Sony sold just 1,000 PSPgo units in Australia during the handheld’s first week of availability.
According to GfK sales figures provided to The Age, the portable sold fewer than 1,000 units in the seven days following its October 1 launch.
Michael Ephraim, managing director of Sony Computer Entertainment Australia, disputed the data, telling the site that the weekly sales figure was "not under 1000 but it's slightly over 1000".
Ephraim labelled the system’s release a "soft launch", pointing out that Australia’s largest specialist games retailer, EB Games, has refused to stock the handheld. The retailer’s decision was no doubt heavily influenced by the portable’s inability to support physical media and hence game sales, trade-ins and second hand sales.
"Clearly we haven't done massive numbers but it's not something that we're concerned about ... because there are still some issues that we need to work through," Ephraim said, adding that upcoming PSPgo features such as e-books and a TV/movie download store will make the handheld more attractive to consumers.
"I suppose the applications are going to catch up with the device ... the connectability to the PS3 and those other applications will start making this device even more viable.”
Sony Computer Entertainment Europe said in early October that sales of PSP hardware had risen by over 120 per cent following the launch of PSPgo.
According to Sony Computer Entertainment America, the company's "top retail partners" saw a 300 per cent jump in PSP hardware sales in the three days following the portable's debut.
Too bad for you, mate.
What is?
I was just saying that it's not very clear what you're trying to say, i thought I was being helpful.
If you make a comment, it's generally handy if people can understand what you're trying to say. Oh well.
Yes - you don't understand.
Ultra defensive responses like yours are why the internet is a pointless place to try to have genuine debates.
Every reaction is like someone is trying to take something away from you.
If you can't make something clear, and aren't willing to elaborate when someone asks, whats the point in posting other than it making you feel like you've been able to blow off steam as a keyboard warrior????

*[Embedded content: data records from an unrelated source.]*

(* ===== verification/CrawlerFacts.v ===== *)
(** * The crawl as breadth-first search *)

From S2P Require Import Prelude Base32 External Identity Event Log Bolt Store StoreFacts Crawler.
#[local] Open Scope go_scope.

Section bfs.
Context `{Bolt, Blake3, Ed25519, order : GoRange}.
Context `{!CborType Event, !CborType SignedEvent}.
Context `{Fetcher F}.
Implicit Types (w : crawl F).

(** A network that answers every fetch, the same each time, and a context
    never cancelled. *)
Context (logs followers : bytes → list SignedEvent).
Definition steady : Prop := ∀ id (n : F),
  FetchProfileLog id n = (Ok (logs id), n) ∧ fetch_followers id n = (Ok (followers id), n) ∧
  ctx_Err n = None.
Context (Hnet : steady).

(** One step of the follow graph, out along a follow or back along a follow
    the other side has received. *)
Definition edge (x y : bytes) : Prop :=
  y ∈ follow_targets (logs x) ∅ ∨ y ∈ follow_authors (followers x) ∅.

(** Reached from the seeds in fewer than [n] steps. *)
Inductive reach (seeds : list bytes) : nat → bytes → Prop :=
  | reach_seed n x : x ∈ seeds → reach seeds (S n) x
  | reach_step n x y : reach seeds n x → edge x y → reach seeds (S n) y.

Lemma reach_S seeds n x : reach seeds n x → reach seeds (S n) x.
Proof. induction 1 as [n x Hx|n x y _ IH He]; [by apply reach_seed|by eapply reach_step]. Qed.

Lemma edge_next x y seen :
  edge x y ↔ y ∈ follow_targets (logs x) seen ++ follow_authors (followers x) seen ∨
             (edge x y ∧ y ∈ seen).
Proof.
  unfold edge, follow_targets, follow_authors. rewrite elem_of_app, !list_elem_of_filter.
  destruct (decide (y ∈ seen)); set_solver.
Qed.

(** A batch visits its identities and queues their neighbours. *)
Lemma crawl_batch_steady (U : gset bytes) batch f next w :
  (∀ x, x ∈ batch → x ∈ U) → visited (cr_state w) ⊆ U →
  (Z.of_nat (size U) ≤ maxCache (cr_state w))%Z →
  let V := visited (cr_state w) in let V' := V ∪ list_to_set batch in
  ∃ next' s, crawl_batch batch f next w =
      ((f + (size V' - size V), Ok next'), mkCrawl (set_visited V' (cr_state w)) s (cr_net w)) ∧
    (∀ y, y ∈ next → y ∈ next') ∧
    (∀ y, y ∈ next' → y ∈ next ∨ ∃ x, x ∈ batch ∧ edge x y) ∧
    (∀ x y, x ∈ batch → x ∉ V → edge x y → y ∈ next' ∨ y ∈ V').
Proof.
  revert f next w. induction batch as [|id batch IH]; intros f next w HU HV Hmax; cbn zeta.
  { exists next, (cr_store w). cbn [list_to_set crawl_batch]. rewrite (right_id_L ∅ (∪)), Nat.sub_diag, Nat.add_0_r.
    split_and!; [by destruct w as [[] ? ?]|done|by left|intros x y Hx; set_solver]. }
  cbn [crawl_batch]. destruct (Hnet id (cr_net w)) as (Hp & Hf & Hctx). rewrite Hctx.
  set (V := visited (cr_state w)) in *.
  assert (Hid : id ∈ U) by (apply HU; set_solver).
  case_decide as Hskip.
  - assert (Hin : id ∈ V).
    { destruct Hskip as [?|Hle]; [done|]. apply dec_stable. intros Hn.
      assert (Hlt : size V < size U) by (apply subset_size; set_solver). lia. }
    destruct (IH f next w) as (next' & s & Hrun & Hk & Hs & Hc); [set_solver|done|done|].
    fold V in Hrun, Hc. cbn [list_to_set].
    replace (V ∪ ({[id]} ∪ list_to_set batch)) with (V ∪ list_to_set batch) by set_solver.
    exists next', s. split_and!; [done|done|set_solver|].
    intros x y [->|Hx]%elem_of_cons; [done|by apply Hc].
  - assert (Hid' : id ∉ V) by tauto. unfold fetch_one. rewrite Hp, Hf. fold V.
    cbn [visited set_visited].
    set (w1 := mkCrawl _ _ _). set (n1 := _ ++ follow_authors _ _).
    destruct (IH (S f) n1 w1) as (next' & s & Hrun & Hk & Hs & Hc);
      [set_solver|cbn; set_solver|done|].
    cbn [cr_state w1 visited set_visited cr_net] in Hrun, Hc.
    exists next', s. cbn [list_to_set].
    replace (V ∪ ({[id]} ∪ list_to_set batch)) with ({[id]} ∪ V ∪ list_to_set batch) by set_solver.
    assert (Hsz : size ({[id]} ∪ V) = S (size V)) by (rewrite size_union by set_solver; by rewrite size_singleton).
    assert (Hle : size ({[id]} ∪ V) ≤ size ({[id]} ∪ V ∪ list_to_set batch))
      by (apply subseteq_size; set_solver).
    split_and!.
    + rewrite Hrun. f_equal. f_equal. lia.
    + intros y Hy. apply Hk. unfold n1. set_solver.
    + intros y [Hy|(x & Hx & He)]%Hs; [|right; exists x; set_solver].
      unfold n1 in Hy. rewrite <-(assoc_L (++)) in Hy. apply elem_of_app in Hy as [?|Hy]; [by left|].
      right. exists id. split; [set_solver|]. apply (edge_next id y ({[id]} ∪ V)). by left.
    + intros x y [->|Hx]%elem_of_cons Hn He.
      * apply (edge_next id y ({[id]} ∪ V)) in He as [He|[_ Hin]]; [|right; set_solver].
        left. apply Hk. unfold n1. rewrite <-(assoc_L (++)). apply elem_of_app. by right.
      * destruct (decide (x = id)) as [->|Hne]; [|apply (Hc x); set_solver].
        apply (edge_next id y ({[id]} ∪ V)) in He as [He|[_ Hin]]; [|right; set_solver].
        left. apply Hk. unfold n1. rewrite <-(assoc_L (++)). apply elem_of_app. by right.
Qed.

(** After [k] rounds the crawler has visited what is fewer than [k] steps away
    and queues what is exactly [k] away. *)
Definition frontier (seeds : list bytes) (k : nat) (c : crawler) : Prop :=
  (∀ x, x ∈ visited c ↔ reach seeds k x) ∧
  (∀ x, x ∈ queue c → reach seeds (S k) x) ∧
  (∀ x, reach seeds (S k) x → x ∈ visited c ∨ x ∈ queue c).

Lemma frontier_start seeds c : visited c = ∅ → queue c = seeds → frontier seeds 0 c.
Proof.
  intros Hv Hq. split_and!; rewrite ?Hv, ?Hq.
  - intros x. split; [set_solver|]. inversion 1.
  - intros x Hx. by apply reach_seed.
  - intros x Hx. right. inversion Hx as [|? y ? Hy]; [done|]. inversion Hy.
Qed.

(** With an empty queue nothing more can be reached. *)
Lemma frontier_empty seeds k n c :
  frontier seeds k c → queue c = [] → ∀ x, reach seeds (k + n) x → x ∈ visited c.
Proof.
  intros (Hv & _ & Hall) Hq. induction n as [|n IH]; intros x Hx.
  { apply Hv. by rewrite Nat.add_0_r in Hx. }
  rewrite Nat.add_succ_r in Hx. inversion Hx as [m s Hs|m y z Hy He]; subst.
  - destruct (Hall x) as [|Hin]; [by apply reach_seed|done|by rewrite Hq in Hin; apply elem_of_nil in Hin].
  - apply IH, Hv in Hy. destruct (Hall x) as [|Hin]; [by eapply reach_step|done|].
    by rewrite Hq in Hin; apply elem_of_nil in Hin.
Qed.

Lemma frontier_next seeds k c V' next :
  frontier seeds k c → V' = visited c ∪ list_to_set (queue c) →
  (∀ y, y ∈ next → ∃ x, x ∈ queue c ∧ edge x y) →
  (∀ x y, x ∈ queue c → x ∉ visited c → edge x y → y ∈ next ∨ y ∈ V') →
  frontier seeds (S k) (set_queue next (set_visited V' c)).
Proof.
  intros (Hv & Hq & Hall) -> Hnext Hclosed.
  assert (HV : ∀ x, x ∈ visited c ∪ list_to_set (queue c) ↔ reach seeds (S k) x).
  { intros x. rewrite elem_of_union, elem_of_list_to_set. split; [|apply Hall].
    intros [?%Hv|?%Hq]; [by apply reach_S|done]. }
  split_and!; cbn [visited set_visited queue set_queue].
  - exact HV.
  - intros y (x & Hx & He)%Hnext. eapply reach_step; [|exact He]. by apply Hq.
  - intros y Hy. inversion Hy as [m s Hs|m x z Hx He]; subst.
    + left. apply HV. by apply reach_seed.
    + apply Hall in Hx as [Hx|Hx].
      * left. apply HV. apply Hv in Hx. by eapply reach_step.
      * destruct (decide (x ∈ visited c)) as [Hin%Hv|Hn]; [left; apply HV; by eapply reach_step|].
        destruct (Hclosed x y Hx Hn He); [by right|by left].
Qed.

Lemma crawl_rounds_steady (U : gset bytes) seeds d k f w :
  (∀ x, reach seeds (k + d) x → x ∈ U) → (Z.of_nat (size U) ≤ maxCache (cr_state w))%Z →
  frontier seeds k (cr_state w) →
  ∃ w', crawl_rounds d f w =
      ((f + (size (visited (cr_state w')) - size (visited (cr_state w))), Ok tt), w') ∧
    visited (cr_state w) ⊆ visited (cr_state w') ∧
    ∀ x, x ∈ visited (cr_state w') ↔ reach seeds (k + d) x.
Proof.
  revert k f w. induction d as [|d IH]; intros k f w HU Hmax Hfr.
  { exists w. cbn. rewrite Nat.sub_diag, !Nat.add_0_r. split_and!; [done|done|]. apply Hfr. }
  cbn [crawl_rounds].
  assert (Hmono : ∀ n m x, reach seeds n x → reach seeds (n + m) x).
  { intros n m x Hx. induction m as [|m IHm]; [by rewrite Nat.add_0_r|].
    rewrite Nat.add_succ_r. by apply reach_S. }
  destruct (queue (cr_state w)) as [|id batch] eqn:Hq.
  { exists (mkCrawl (set_queue [] (cr_state w)) (cr_store w) (cr_net w)).
    cbn [cr_state visited set_queue]. rewrite Nat.sub_diag, Nat.add_0_r. split_and!; [done|done|].
    intros x. split; [|by apply (frontier_empty _ _ _ _ Hfr)].
    intros Hx. apply Hmono. by apply Hfr. }
  rewrite <-Hq. set (w0 := mkCrawl _ _ _).
  destruct (crawl_batch_steady U (queue (cr_state w)) f [] w0) as (next & s & Hrun & _ & Hnext & Hcl).
  { intros x Hx. apply HU. rewrite Nat.add_succ_r. apply (Hmono (S k) d). by apply Hfr. }
  { cbn. intros x Hx. apply HU. apply Hmono. by apply Hfr. }
  { done. }
  cbn zeta in Hrun, Hcl. rewrite Hrun. cbn [cr_state w0 visited set_queue] in Hrun, Hcl |- *.
  set (V' := visited (cr_state w) ∪ list_to_set (queue (cr_state w))) in *.
  destruct (IH (S k) (f + (size V' - size (visited (cr_state w))))
    (mkCrawl (set_queue next (set_visited V' (cr_state w))) s (cr_net w)))
    as (w' & Hrun' & Hsub & Hreach).
  { intros x. rewrite Nat.add_succ_l, <-Nat.add_succ_r. apply HU. }
  { done. }
  { apply frontier_next; [done|done| |done].
    intros y Hy. destruct (Hnext y Hy) as [Hn|?]; [by apply elem_of_nil in Hn|done]. }
  exists w'. cbn [cr_state visited set_visited set_queue] in Hrun', Hsub.
  assert (Hle : size (visited (cr_state w)) ≤ size V') by (apply subseteq_size; set_solver).
  assert (Hle' : size V' ≤ size (visited (cr_state w'))) by (by apply subseteq_size).
  split_and!.
  - cbn [set_visited visited queue app maxDepth maxCache running lastRun] in Hrun' |- *.
    unfold set_queue, set_visited in Hrun' |- *. cbn in Hrun' |- *. rewrite Hrun'.
    f_equal. f_equal. lia.
  - set_solver.
  - intros x. rewrite Nat.add_succ_r, <-Nat.add_succ_l. apply Hreach.
Qed.
End bfs.

(** ** What a crawl stores *)

Section cache.
Context `{BoltLaws, Blake3, !Blake3Laws, Ed25519, CborText, order : GoRange}.
Context `{!CborType Event, !CborLaws Event, !CborType SignedEvent, !CborLaws SignedEvent}.
Context `{Fetcher F}.
Implicit Types (w : crawl F).

(** The caches of [p'] hold the IDs that [p] holds, and what is not in [p] is
    a verified event of a profile log, under its own ID. *)
Definition profiles_added (p p' : bucket (bucket bytes)) : Prop :=
  subs_ok p' ∧ ∀ a k,
    (is_Some (subview p a !! k) → is_Some (subview p' a !! k)) ∧
    ∀ se, subview p' a !! k = Some se → subview p a !! k = Some se ∨
      Verify se = Ok tt ∧ e_Log (se_Event se) = ProfileLog ∧ ID se = Ok k.

Lemma profiles_added_refl p : subs_ok p → profiles_added p p.
Proof. intros Hp. split; [done|]. intros a k. split; [done|]. by left. Qed.

Lemma PutCrawledProfile_any a se s r s' :
  wf se = true → subs_ok (bucketCrawl s) → PutCrawledProfile a se s = (r, s') →
  s' = s ∨ ∃ id crawl, ID se = Ok id ∧ s' = set_crawl crawl s ∧ subs_ok crawl ∧
    ∀ n, subview crawl n = if decide (n = a) then <[id := se]> (subview (bucketCrawl s) n)
                           else subview (bucketCrawl s) n.
Proof.
  intros Hwf Hok. unfold PutCrawledProfile, wrapM, lift, Update, mbind, stM_bind.
  destruct (ID se) as [id|e] eqn:HID; [|destruct e; intros [= _ <-]; by left]. cbn [wrap].
  destruct (CanonicalEncode se) as [v|e] eqn:Hv; [|destruct e; intros [= _ <-]; by left]. cbn [wrap].
  destruct (bk_CreateBucketIfNotExists _ _) as [[b p]|] eqn:Hc; [|intros [= _ <-]; by left].
  destruct (bk_Put id v b) as [b'|] eqn:Hput; [|intros [= _ <-]; by left].
  intros [= _ <-]. right. exists id, (bk_set a b' p).
  apply bk_Put_Ok in Hput as (_ & Hvok & ->).
  assert (Hse : storable se) by (split; [done|by exists v]).
  pose proof (storable_decode _ _ Hse Hv) as Hdec.
  destruct (create_subview _ _ _ _ Hok Hc) as (Hb & Hview & Hp' & Hn).
  split_and!; [done|done|apply subs_ok_set; [done|by eapply bucket_ok_set]|].
  intros n. rewrite subview_set, Hn. destruct (decide (n = a)) as [->|Hne].
  - rewrite decide_True by done. by rewrite (view_set _ _ _ _ Hdec), Hview.
  - by rewrite decide_False.
Qed.

Lemma store_profile_added p0 id s se :
  wf se = true → profiles_added p0 (bucketCrawl s) →
  profiles_added p0 (bucketCrawl (store_profile id s se)).
Proof.
  intros Hwf [Hok Hadd]. unfold store_profile. case_decide as Hgood; [|done].
  destruct Hgood as [Hlog Hver]. destruct (PutCrawledProfile id se s) as [r s'] eqn:Hrun.
  destruct (PutCrawledProfile_any _ _ _ _ _ Hwf Hok Hrun) as [-> |(i & cr & HID & -> & Hcr & Hview)];
    [done|]. cbn [snd bucketCrawl set_crawl]. split; [done|]. intros a k. rewrite Hview.
  destruct (Hadd a k) as [Hkeep Hnew]. case_decide as Ha; [|done].
  destruct (decide (i = k)) as [->|Hne].
  - rewrite lookup_insert_eq. split; [by intros _; eexists|]. intros se' [= <-]. by right.
  - by rewrite lookup_insert_ne.
Qed.

Lemma decodable_singleton k v se : decode_event v = Ok se → decodable (bk_set k v bk_new) = [(k, se)].
Proof.
  intros Hv. pose proof (decodable_view (bk_set k v bk_new)) as Hp.
  rewrite (view_set _ _ _ _ Hv), view_new in Hp.
  rewrite map_to_list_insert in Hp by apply lookup_empty. rewrite map_to_list_empty in Hp.
  by apply Permutation_singleton_r in Hp.
Qed.

(** Events come off the wire, so they are well formed. *)
Definition decoded_net : Prop := ∀ id (n : F) events,
  (FetchProfileLog id n).1 = Ok events → Forall (λ se : SignedEvent, wf se = true) events.
Context (Hnet : decoded_net).

(** Whatever holds of the store and is kept by storing one profile event is
    kept by a crawl. *)
Section keeps.
Context (P : store → Prop).
Context (HP : ∀ id s (se : SignedEvent), wf se = true → P s → P (store_profile id s se)).

Lemma store_profiles_keep id events s :
  Forall (λ se : SignedEvent, wf se = true) events → P s → P (foldl (store_profile id) s events).
Proof.
  intros He. revert s. induction He as [|se events Hwf He IH]; intros s Hs; [done|].
  cbn. apply IH. by apply HP.
Qed.

Lemma fetch_one_keeps id f next w : P (cr_store w) → P (cr_store (fetch_one id f next w).2).
Proof.
  intros Hs. unfold fetch_one. pose proof (Hnet id (cr_net w)) as Hn.
  destruct (FetchProfileLog id (cr_net w)) as [[events|e] n]; cbn [fst] in Hn; [|done].
  destruct (fetch_followers id n) as [r n']. cbn. apply store_profiles_keep; [by apply Hn|done].
Qed.

Lemma crawl_batch_keeps batch f next w :
  P (cr_store w) → P (cr_store (crawl_batch batch f next w).2).
Proof.
  revert f next w. induction batch as [|id batch IH]; intros f next w Hs; cbn [crawl_batch]; [done|].
  destruct (ctx_Err (cr_net w)); [done|]. case_decide; [by apply IH|].
  pose proof (fetch_one_keeps id f next w Hs) as Hone.
  destruct (fetch_one id f next w) as [[f' next'] w']. by apply IH.
Qed.

Lemma crawl_rounds_keep depth f w : P (cr_store w) → P (cr_store (crawl_rounds depth f w).2).
Proof.
  revert f w. induction depth as [|depth IH]; intros f w Hs; cbn [crawl_rounds]; [done|].
  destruct (queue (cr_state w)) as [|id batch]; [done|]. set (w0 := mkCrawl _ _ _).
  pose proof (crawl_batch_keeps (id :: batch) f [] w0 Hs) as Hb.
  destruct (crawl_batch (id :: batch) f [] w0) as [[f1 [next|e]] w1]; [by apply IH|done].
Qed.

Lemma Run_keeps now w : P (cr_store w) → P (cr_store (Run now w).2).
Proof.
  intros Hs. unfold Run. destruct (running (cr_state w)); [done|]. set (w0 := mkCrawl _ _ _).
  pose proof (crawl_rounds_keep (Z.to_nat (maxDepth (cr_state w))) 0 w0 Hs) as Ha.
  by destruct (crawl_rounds _ 0 w0) as [[f res] w'].
Qed.
End keeps.

Lemma Run_added now w :
  subs_ok (bucketCrawl (cr_store w)) →
  profiles_added (bucketCrawl (cr_store w)) (bucketCrawl (cr_store (Run now w).2)).
Proof.
  intros Hok. apply (Run_keeps (λ s, profiles_added (bucketCrawl (cr_store w)) (bucketCrawl s))).
  - intros id s se. apply store_profile_added.
  - by apply profiles_added_refl.
Qed.
End cache.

You don't understand the statement I made. Maybe you should go and learn, or just accept that you don't know what I'm talking about.
I'm not interested in teaching YOU. You're a random Internet poster, who doesn't understand what I'm making a statement about.
I'm not here to teach you. Go away.
Did that make you feel big. Sigh.
"You don't understand the statement I made. Maybe you should go and learn, or just accept that you don't know what I'm talking about."
I don't think you understand the question I asked.
How can I go and learn, thats the point, I understand prefectly about everything you've written, I just don't understand what point you were trying to make. Clearly the PSPGo sales in OZ were nothing to do with sony's inability to "do" networking. See Toads reply.
1000 in a week...Ouch! Should be the same price or cheaper than the PSP-3000 and offered alongside it.
TechRyze... what? Not sure what you're trying to say there...
/chortle
Sony can't 'do' software and network services:
PlayStation Home?
PS2 Network Play?
The PSP?
PS3's online experience?
PS3-PSP 'connectivity' - What?
The 'connectivity' that doesn't allow me to wirelessly select and stream or convert/copy a video from the PS3 without disabling it and using it as a single-user terminal server?
Idiots.
It has nothing to do with that. Retailers don't make any money or any significant amount of money off of hardware. They don't want to sell just the hardware for anyone.
It will be that way for any company unless they increase hardware prices to give retailers a nice profit and a reason to actually stock the hardware.
Oh wait... he was trying to be serious, not sarcastic or ironic.
Funny.......
not worried, my arse!
Soft launch, EB not stocking it, lack of current applications...... all bullshit excuses.
Selling only 1000 of anything is an EPIC fail!